P. Sahachaiyunta et al. (2002) investigated the effect of silica fouling in presence of minute
amounts of inorganic salts in reverse osmosis membranes. The various cations including iron,
manganese, nickel, and barium, which existed in industrial and mineral processing wastewaters,
on silica fouling was studied. Structure of fouled membrane is analysed using scanning electron
microscope (SEM). The concentration of soluble silica and total silica (soluble plus colloidal) in
the feed solution monitored during the runs using UV spectrophotometer and ICP/AES,
respectively. It was found that additions of manganese, nickel and barium in silica feed solution
accelerated flux decline of the feed silica solution. Since the structure of the deposit and absence
of these cations was the same, thus it might be concluded that manganese, nickel and barium do
not react with dissolved silica, and the reduction of flux was probably due to these cations
accelerating polymerization of silica. However, when iron of 3 ppm was added, the foulant
structure was changed drastically. It was observed monolayer structure with cracks developing.
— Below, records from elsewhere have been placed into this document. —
(* ===== verification/Places.v ===== *)
(** * Who is where: an abstract machine of users and groups

    Seen from the names in the two tables only, the server is a small machine:
    a place has the group of each user ([homes]) and the name of each group
    ([rooms], empty for a free entry).  Its steps are the five things that can
    happen to the names: a user enters a group, opens one, leaves, and a group
    is renamed; a group that its last user leaves disappears.  The invariant of
    the machine is proved here; that the server implements it is shown in
    [Moves] and [Rooms]. *)

From Stdlib Require Import ZArith Lia String.
From stdpp Require Import relations.
From S2P Require Import Config Prelude Utf8 StrUtil NameList CLib Monad Dbm IcbDb State Tables Send World.

Local Open Scope Z_scope.

Record places : Type := Places { homes : list cstring; rooms : list cstring }.

(** The room with a name, -1 for none; letters match in either case. *)
Definition find_room (name : cstring) (rs : list cstring) : Z :=
  match name with
  | [] => -1
  | _ :: _ => first_index (λ r, strcaseeq r name) rs
  end.

Definition occupied (name : cstring) (hs : list cstring) : bool :=
  match name with
  | [] => false
  | _ :: _ => existsb (λ h, strcaseeq h name) hs
  end.

(** A room that nobody is in disappears. *)
Definition vacate (j : Z) (hs rs : list cstring) : list cstring :=
  match entry_at j rs with
  | Some r => if occupied r hs then rs else entry_set j [] rs
  | None => rs
  end.

(** User [n], who is at [h], goes to [r]. *)
Definition move (n : Z) (h r : cstring) (p : places) : places :=
  let hs := entry_set n r (homes p) in Places hs (vacate (find_room h (rooms p)) hs (rooms p)).

(** The users below [real] who are at [old] are at [new]. *)
Definition rename (real : Z) (old new : cstring) (hs : list cstring) : list cstring :=
  imap (λ i h, if (Z.of_nat i <? real) && strcaseeq h old then new else h) hs.

Section machine.
(** The number of real users; the resident user comes after them. *)
Context (real : Z).

Inductive step : places → places → Prop :=
| step_enter n j h r p :
    entry_at n (homes p) = Some h → entry_at j (rooms p) = Some r → r ≠ [] → find_room h (rooms p) ≠ j →
    step p (move n h r p)
| step_open n e h r hs rs :
    entry_at n hs = Some h → entry_at e rs = Some [] → r ≠ [] → group_name_ok r → find_room r rs < 0 →
    find_room h (entry_set e r rs) ≠ e →
    step (Places hs rs) (move n h r (Places hs (entry_set e r rs)))
| step_reopen n e h r hs rs :
    entry_at n hs = Some h → entry_at e rs = Some [] → r ≠ [] → group_name_ok r → find_room r rs < 0 →
    find_room h (entry_set e r rs) = e →
    step (Places hs rs) (Places hs (entry_set e r rs))
| step_leave n h p :
    entry_at n (homes p) = Some h → step p (move n h [] p)
| step_rename n j h old new hs rs :
    n < real → entry_at n hs = Some h → entry_at j rs = Some old → old ≠ [] → casefold h = casefold old →
    new ≠ [] → group_name_ok new → (find_room new rs < 0 ∨ find_room new rs = j) →
    step (Places hs rs) (Places (rename real old new hs) (entry_set j new rs)).

(** Rooms have proper names that differ in more than case, somebody is in each
    of them, and every real user who is somewhere is in one of them. *)
Record orderly (p : places) : Prop := {
  o_name : ∀ j r, entry_at j (rooms p) = Some r → group_name_ok r;
  o_len : ∀ i h, entry_at i (homes p) = Some h → (length h ≤ MAX_GROUPLEN)%nat;
  o_unique : ∀ i j a b, entry_at i (rooms p) = Some a → entry_at j (rooms p) = Some b →
    a ≠ [] → casefold a = casefold b → i = j;
  o_home : ∀ i h, entry_at i (homes p) = Some h → i < real → h ≠ [] →
    ∃ j r, entry_at j (rooms p) = Some r ∧ casefold r = casefold h;
  o_live : ∀ j r, entry_at j (rooms p) = Some r → r ≠ [] →
    ∃ i h, entry_at i (homes p) = Some h ∧ casefold h = casefold r
}.

(** The same while room [exc] may be empty. *)
Definition orderly_but (exc : Z) (p : places) : Prop :=
  (∀ j r, entry_at j (rooms p) = Some r → group_name_ok r) ∧
  (∀ i h, entry_at i (homes p) = Some h → (length h ≤ MAX_GROUPLEN)%nat) ∧
  (∀ i j a b, entry_at i (rooms p) = Some a → entry_at j (rooms p) = Some b →
    a ≠ [] → casefold a = casefold b → i = j) ∧
  (∀ i h, entry_at i (homes p) = Some h → i < real → h ≠ [] →
    ∃ j r, entry_at j (rooms p) = Some r ∧ casefold r = casefold h) ∧
  (∀ j r, entry_at j (rooms p) = Some r → r ≠ [] → j ≠ exc →
    ∃ i h, entry_at i (homes p) = Some h ∧ casefold h = casefold r).

Lemma orderly_all p : orderly_but (-1) p → orderly p.
Proof.
  intros (H1 & H2 & H3 & H4 & H5). split; try done. intros j r Hj Hr. apply (H5 j r Hj Hr).
  apply entry_at_lookup in Hj. lia.
Qed.
Lemma orderly_weaken e p : orderly p → orderly_but e p.
Proof. intros [H1 H2 H3 H4 H5]. split_and!; try done. eauto. Qed.

Lemma casefold_nonempty a b : casefold a = casefold b → a ≠ [] → b ≠ [].
Proof. intros E Ha ->. by destruct a. Qed.

Lemma find_room_missing name rs :
  find_room name rs < 0 ↔ name = [] ∨ ∀ j r, entry_at j rs = Some r → casefold r ≠ casefold name.
Proof.
  unfold find_room. destruct name as [|c name]; [split; [by left|lia]|]. rewrite first_index_none. split.
  - intros Hm. right. intros j r [_ Hr]%entry_at_lookup E. apply strcaseeq_casefold in E.
    rewrite (Hm r) in E; [done|by eapply list_elem_of_lookup_2].
  - intros [?|Hm]; [done|]. intros r [k Hk]%list_elem_of_lookup. specialize (Hm (Z.of_nat k) r).
    rewrite entry_at_nat in Hm. specialize (Hm Hk). destruct (strcaseeq r _) eqn:E; [|done].
    by apply strcaseeq_casefold in E.
Qed.

Lemma find_room_unique p exc name j r :
  orderly_but exc p → entry_at j (rooms p) = Some r → casefold r = casefold name → name ≠ [] →
  find_room name (rooms p) = j.
Proof.
  intros (_ & _ & Hu & _) Hr E Hn. unfold find_room. destruct name as [|c name]; [done|].
  apply (first_index_unique _ _ _ r); [done|by apply strcaseeq_casefold|].
  intros k y Hy Ey%strcaseeq_casefold. apply (Hu k j y r); [done|done|by eapply casefold_nonempty|congruence].
Qed.

Lemma occupied_spec name hs :
  occupied name hs = true ↔ name ≠ [] ∧ ∃ i h, entry_at i hs = Some h ∧ casefold h = casefold name.
Proof.
  unfold occupied. destruct name as [|c name]; [by split; [|intros []]|]. rewrite existsb_exists. split.
  - intros (h & Hh & E%strcaseeq_casefold). split; [done|]. apply list_elem_of_In, list_elem_of_lookup in Hh as [i Hi].
    exists (Z.of_nat i), h. by rewrite entry_at_nat.
  - intros (_ & i & h & [_ Hh]%entry_at_lookup & E). exists h. split; [|by apply strcaseeq_casefold].
    apply list_elem_of_In. by eapply list_elem_of_lookup_2.
Qed.

Lemma vacate_inv j hs rs k r :
  entry_at k (vacate j hs rs) = Some r →
  (k = j ∧ r = []) ∨ (entry_at k rs = Some r ∧ (k = j → r ≠ [] → occupied r hs = true)).
Proof.
  unfold vacate. destruct (entry_at j rs) as [x|] eqn:Ex.
  - destruct (occupied x hs) eqn:Eo.
    + intros Hr. right. split; [done|]. intros -> _. congruence.
    + intros [(-> & -> & _)|[Hne Hr]]%entry_set_inv; [by left|right; by split].
  - intros Hr. right. split; [done|]. intros ->. congruence.
Qed.

Lemma vacate_keep j hs rs k r i h :
  entry_at k rs = Some r → entry_at i hs = Some h → casefold h = casefold r → r ≠ [] →
  entry_at k (vacate j hs rs) = Some r.
Proof.
  intros Hr Hh E Hne. unfold vacate. destruct (entry_at j rs) as [x|] eqn:Ex; [|done].
  destruct (occupied x hs) eqn:Eo; [done|]. rewrite entry_set_ne; [done|]. intros ->. rewrite Hr in Ex.
  injection Ex as <-. assert (occupied r hs = true); [|congruence]. apply occupied_spec. eauto.
Qed.

(** A user moves to room [exc], which may have been empty, or nowhere. *)
Lemma orderly_move exc p n h r :
  orderly_but exc p → entry_at n (homes p) = Some h →
  (r = [] ∧ exc = -1 ∨ r ≠ [] ∧ entry_at exc (rooms p) = Some r) → orderly (move n h r p).
Proof.
  intros Ho Hn Hto. pose proof Ho as (O1 & O2 & O3 & O4 & O5). apply orderly_all. unfold move.
  set (hs := entry_set n r (homes p)). assert (entry_at n hs = Some r) as Hn' by (apply entry_set_at; by rewrite Hn).
  assert (∀ k x, entry_at k (vacate (find_room h (rooms p)) hs (rooms p)) = Some x → x ≠ [] → entry_at k (rooms p) = Some x) as Hold.
  { intros k x [[_ ->]|[Hx _]]%vacate_inv; done. }
  split_and!; cbn [homes rooms].
  - intros j x [[_ ->]|[Hx _]]%vacate_inv; [split; [cbn; lia|constructor]|by eapply O1].
  - intros i x [(-> & -> & _)|[_ Hx]]%entry_set_inv; [|by eapply O2].
    destruct Hto as [[-> _]|[_ Hr]]; [cbn; lia|]. by destruct (O1 _ _ Hr).
  - intros i j a b Ha Hb Hne E. apply (O3 i j a b); [by apply Hold|apply Hold; [done|by eapply casefold_nonempty]|done|done].
  - intros i x Hx Hi Hxn. destruct (decide (i = n)) as [->|Hne].
    + rewrite Hn' in Hx. injection Hx as <-. destruct Hto as [[? _]|[_ Hr]]; [done|]. exists exc, r. split; [|done].
      by eapply vacate_keep.
    + pose proof Hx as Hx'. unfold hs in Hx'. rewrite entry_set_ne in Hx' by done.
      destruct (O4 i x Hx' Hi Hxn) as (j & y & Hy & E). exists j, y. split; [|done].
      eapply vacate_keep; [done|exact Hx|done|]. by eapply casefold_nonempty.
  - intros j x Hx Hxn _. destruct (vacate_inv _ _ _ _ _ Hx) as [[_ ->]|[Hx' Hocc]]; [done|].
    destruct (decide (j = find_room h (rooms p))) as [Ej|Hj].
    { by destruct (proj1 (occupied_spec _ _) (Hocc Ej Hxn)) as (_ & ?). }
    destruct (decide (j = exc)) as [->|Hje].
    { destruct Hto as [[_ ->]|[_ Hr]]; [by apply entry_at_lookup in Hx' as [? _]|]. rewrite Hr in Hx'. injection Hx' as <-.
      by exists n, r. }
    destruct (O5 j x Hx' Hxn Hje) as (i & y & Hy & E). destruct (decide (i = n)) as [->|Hin].
    + exfalso. rewrite Hn in Hy. injection Hy as <-. apply Hj. symmetry. eapply find_room_unique; [done|done|done|].
      by eapply casefold_nonempty.
    + exists i, y. split; [|done]. unfold hs. by rewrite entry_set_ne.
Qed.

(** A free entry gets the name of a room that does not exist. *)
Lemma orderly_create hs rs e r :
  orderly (Places hs rs) → entry_at e rs = Some [] → r ≠ [] → group_name_ok r → find_room r rs < 0 →
  orderly_but e (Places hs (entry_set e r rs)).
Proof.
  intros [O1 O2 O3 O4 O5] He Hr Hok [?|Hm]%find_room_missing; [done|]. cbn in *. split_and!; cbn [homes rooms]; try done.
  - intros j x [(-> & -> & _)|[_ Hx]]%entry_set_inv; [done|by eapply O1].
  - intros i j a b [(-> & -> & _)|[Hi Ha]]%entry_set_inv [(-> & -> & _)|[Hj Hb]]%entry_set_inv Hne E; [done| | |by eapply O3].
    + exfalso. by eapply Hm.
    + exfalso. by eapply Hm.
  - intros i h Hh Hi Hne. destruct (O4 i h Hh Hi Hne) as (j & x & Hx & E). exists j, x. split; [|done].
    rewrite entry_set_ne; [done|]. intros <-. rewrite He in Hx. injection Hx as <-. by destruct h.
  - intros j x [(-> & -> & _)|[_ Hx]]%entry_set_inv Hne Hje; [done|by eapply O5].
Qed.

Lemma rename_at old new hs i :
  entry_at i (rename real old new hs) =
  (λ h, if (i <? real) && strcaseeq h old then new else h) <$> entry_at i hs.
Proof.
  unfold entry_at, rename. destruct (Z.ltb_spec i 0); [done|]. rewrite list_lookup_imap, Z2Nat.id by lia. done.
Qed.

Lemma orderly_rename n j h old new hs rs :
  orderly (Places hs rs) → n < real → entry_at n hs = Some h → entry_at j rs = Some old → old ≠ [] →
  casefold h = casefold old → new ≠ [] → group_name_ok new → (find_room new rs < 0 ∨ find_room new rs = j) →
  orderly (Places (rename real old new hs) (entry_set j new rs)).
Proof.
  intros Ho Hn Hh Hj Hold Ec Hnew Hok Hfree. pose proof Ho as [O1 O2 O3 O4 O5]. cbn in *.
  assert (∀ k x, entry_at k rs = Some x → casefold x = casefold new → k = j) as Honly.
  { intros k x Hx E. pose proof (find_room_unique _ (-1) new k x (orderly_weaken _ _ Ho) Hx E Hnew) as Hf. cbn in Hf.
    rewrite Hf in Hfree. destruct Hfree; [|done]. apply entry_at_lookup in Hx. lia. }
  split; cbn [homes rooms].
  - intros k x [(-> & -> & _)|[_ Hx]]%entry_set_inv; [done|by eapply O1].
  - intros i x. rewrite rename_at. destruct (entry_at i hs) as [y|] eqn:Ey; [|done]. cbn. intros [= <-].
    case_if; [apply Hok|by eapply O2].
  - intros i k a b [(-> & -> & _)|[Hi Ha]]%entry_set_inv [(-> & -> & _)|[Hk Hb]]%entry_set_inv Hne E; [done| | |by eapply O3].
    + exfalso. apply Hk. by eapply Honly.
    + exfalso. apply Hi. by eapply Honly.
  - intros i x. rewrite rename_at. destruct (entry_at i hs) as [y|] eqn:Ey; [|done]. cbn. intros [= <-] Hi Hne.
    destruct (Z.ltb_spec i real); [|lia]. cbn [andb] in *. destruct (strcaseeq y old) eqn:Eo.
    + exists j, new. split; [|done]. apply entry_set_at. by rewrite Hj.
    + destruct (O4 i y Ey Hi Hne) as (k & x & Hx & E). exists k, x. split; [|done].
      rewrite entry_set_ne; [done|]. intros <-. rewrite Hj in Hx. injection Hx as <-.
      assert (strcaseeq y old = true); [by apply strcaseeq_casefold|congruence].
  - intros k x [(-> & -> & _)|[Hk Hx]]%entry_set_inv Hne.
    + exists n, new. rewrite rename_at, Hh. cbn. destruct (Z.ltb_spec n real); [|lia].
      by rewrite (proj2 (strcaseeq_casefold h old)).
    + destruct (O5 k x Hx Hne) as (i & y & Hy & E). exists i, y. rewrite rename_at, Hy. cbn.
      destruct (strcaseeq y old) eqn:Eo; [|by rewrite andb_false_r]. apply strcaseeq_casefold in Eo. exfalso.
      apply Hk. symmetry. apply (O3 j k old x); [done|done|done|congruence].
Qed.

(** Every step keeps the order. *)
Lemma step_orderly p p' : step p p' → orderly p → orderly p'.
Proof.
  intros Hs Ho. destruct Hs.
  - eapply (orderly_move j); [by apply orderly_weaken|done|by right].
  - eapply (orderly_move e); [by apply orderly_create|done|]. right. split; [done|]. by apply entry_set_at; eauto.
  - assert (orderly_but e (Places hs (entry_set e r rs))) as Hb by (by apply orderly_create).
    destruct Hb as (B1 & B2 & B3 & B4 & B5). split; try done. cbn [rooms homes] in *.
    intros j x Hx Hne. destruct (decide (j = e)) as [->|Hj]; [|by eapply B5]. exists n, h. split; [done|].
    unfold find_room in *. destruct h as [|c h]; [apply entry_at_lookup in Hx; lia|].
    destruct (first_index_entry (λ r, strcaseeq r (c :: h)) (entry_set e r rs)) as (y & Hy & Ey).
    { apply entry_at_lookup in Hx. lia. }
    match goal with H : first_index _ _ = e |- _ => rewrite H in Hy end. rewrite Hx in Hy. injection Hy as <-. symmetry.
    by apply strcaseeq_casefold.
  - eapply (orderly_move (-1)); [by apply orderly_weaken|done|by left].
  - by eapply orderly_rename.
Qed.

Lemma steps_orderly p p' : rtc step p p' → orderly p → orderly p'.
Proof. induction 1; [done|]. intros Ho. eauto using step_orderly. Qed.
End machine.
This layer probably developed due to association of iron (III) with dissolved silica to form the
complex iron silicate, Fe(OH)3 · SiO2.
3
(5) Chemical cleaning of silica fouling
Chemicals used for silica fouling control can be divided into three categories: (1) chemicals for
silica inhibition, (2) chemicals for silica dispersion (E. Neofotistou and K.D. Demadis, 2004),
and (3) chemicals for silica scale removal from membrane surfaces. Figure 2 shows silica
inhibition and silica dispersion processes.
(Source: E. Neofotistou and K.D. Demadis, 2004)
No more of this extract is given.